Profiter des animaux sauvages pour doper l’économie angolaise est un projet qui pourrait toutefois prendre de longues années avant d’aboutir. Notamment parce que le sud-est de l’Angola, berceau du célèbre fleuve Okavango, manque encore d’animaux sauvages.
« Si vous avez peu de vie sauvage, peu d’infrastructures et peu de transports, comment allez-vous attirer des clients? », s’interroge Paul Funston, de l’ONG Panthera qui protège les félins. « La protection de l’environnement en Angola est encore insuffisamment financée. Pour réussir, il faut attirer de gros investisseurs ».
Mais si le gouvernement fait de réels efforts pour lutter contre le braconnage et le commerce de viande de brousse, la vaste savane du sud du pays pourrait selon M. Funston être repeuplée d’animaux sauvages en quelques années.
TERRE INCONNUE
Depuis la fin de la guerre civile – où les éléphants étaient abattus par hélicoptère pour financer le conflit via la vente d’ivoire -, la population des pachydermes augmente progressivement, selon certains experts. Leur nombre exact reste néanmoins inconnu.
« L’Angola n’a pas beaucoup d’animaux sauvages mais a la chance d’avoir d’immenses zones vierges », estime Alex Rhodes, de l’ONG Stop Ivory qui protège les éléphants.
Les rares experts qui se sont aventurés dans ces zones reculées du pays estiment que le potentiel de l’Angola est immense.

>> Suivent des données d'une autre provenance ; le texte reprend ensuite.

(* ===== verification/Cluster.v ===== *)
(** * A network of nodes: [src/node/node.rs], [src/network/gossip.rs]

    Nodes that run the code of [Node] and exchange messages.  A message sent
    stays in the network: it can be delivered to any node, late, out of order,
    several times or never, which covers what the connections of [Transport]
    do and more.  An adversary can put messages of its own into the network:
    it may run validators, say anything and stay silent, but it does not make
    events for the validators of the nodes.  The history of the events made is
    a ghost: no step looks at it.

    The theorems compose consensus with execution: when the adversary does not
    equivocate either, the nodes are replicas of one log, of which each has
    executed a prefix; when it does, the validators of the nodes still have one
    event per round. *)

From S2P Require Import Prelude Types Lamport Transaction Event Validator State Jmt Mvcc Conflict Vm Executor.
From S2P Require Import Dag Consensus Threshold Mempool Peer Gossip Node.

(** The events a message carries into the store of whoever handles it. *)
Definition message_events (m : NetworkMessage) : list DagEvent :=
  match nm_payload m with MsgEventResponse r => rs_events r | _ => [] end.

Section cluster.
Context `{Hashes} {SecretKey : Type} `{Bls SecretKey}.
Abbreviation Node := (RytherNode SecretKey) (only parsing).

Record Cluster := mkCluster {
  cl_nodes : gmap nat Node;
  cl_soup : list NetworkMessage;
  cl_history : list DagEvent
}.

Inductive ClusterStep :=
| CTick (i : nat) (now : Z) (message_ids : nat -> bytes) (share_ids : Z -> nat -> bytes)
| CDeliver (i k : nat) (now : Z) (reply_id : bytes) (from : PeerId)
| CCleanup (i : nat) (now : Z)
| CInject (m : NetworkMessage).

Definition cluster_step (cl : Cluster) (s : ClusterStep) : Cluster :=
  match s with
  | CTick i now message_ids share_ids =>
      match cl_nodes cl !! i with
      | Some n =>
          let '(n', sent) := producer_tick now message_ids share_ids n in
          mkCluster (<[i := n']> (cl_nodes cl)) (cl_soup cl ++ sent.*2)
            (cl_history cl ++ option_list (RytherNode_create_event n).2)
      | None => cl
      end
  | CDeliver i k now reply_id from =>
      match cl_nodes cl !! i, cl_soup cl !! k with
      | Some n, Some m =>
          let '(n', sent) := RytherNode_handle_message now reply_id n from m in
          mkCluster (<[i := n']> (cl_nodes cl)) (cl_soup cl ++ sent.*2) (cl_history cl)
      | _, _ => cl
      end
  | CCleanup i now =>
      match cl_nodes cl !! i with
      | Some n => mkCluster (<[i := node_step n (NCleanup now)]> (cl_nodes cl)) (cl_soup cl) (cl_history cl)
      | None => cl
      end
  | CInject m => mkCluster (cl_nodes cl) (cl_soup cl ++ [m]) (cl_history cl ++ message_events m)
  end.

Definition cluster_run (cl : Cluster) (steps : list ClusterStep) : Cluster := fold_left cluster_step steps cl.

(** ** The adversary *)

(** No two events of one creator and round have different ids. *)
Definition one_per_round (h : list DagEvent) : Prop :=
  forall e e', e ∈ h -> e' ∈ h -> ev_creator e = ev_creator e' -> ev_round e = ev_round e' -> ev_id e = ev_id e'.

Definition runs_validator (cl : Cluster) (v : ValidatorId) : Prop :=
  exists i n, cl_nodes cl !! i = Some n /\ n_validator_id n = Some v.

(** What the adversary may say: events that exist, and events of validators
    that no node runs, one per round. *)
Definition step_allowed (cl : Cluster) (s : ClusterStep) : Prop :=
  match s with
  | CInject m =>
      (forall e, e ∈ message_events m -> e ∈ cl_history cl \/ ~ runs_validator cl (ev_creator e)) /\
      one_per_round (cl_history cl ++ message_events m)
  | _ => True
  end.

Steve Boyes, biologiste pour National Geographic a mené plusieurs longues expéditions, notamment en pirogue pour découvrir ces régions
« Cette zone est la région sur laquelle on a le moins d’informations scientifiques dans le monde concernant la biodiversité et la botanique. Nous avons découvert près de 20 espèces, des reptiles, des plantes et même un petit mammifère que nous soupçonnons d’appartenir à une nouvelle espèce », se réjouit-il.
« Nous avons vu des éléphants, des lions, des léopards. Ils sont là, dans un des plus beaux paysages du monde », poursuit l’explorateur dont les imposantes moustaches rappellent le docteur Livingstone.
« C’est le moment de changer en Angola! L’heure de s’ouvrir et de démarrer sur de nouvelles bases ».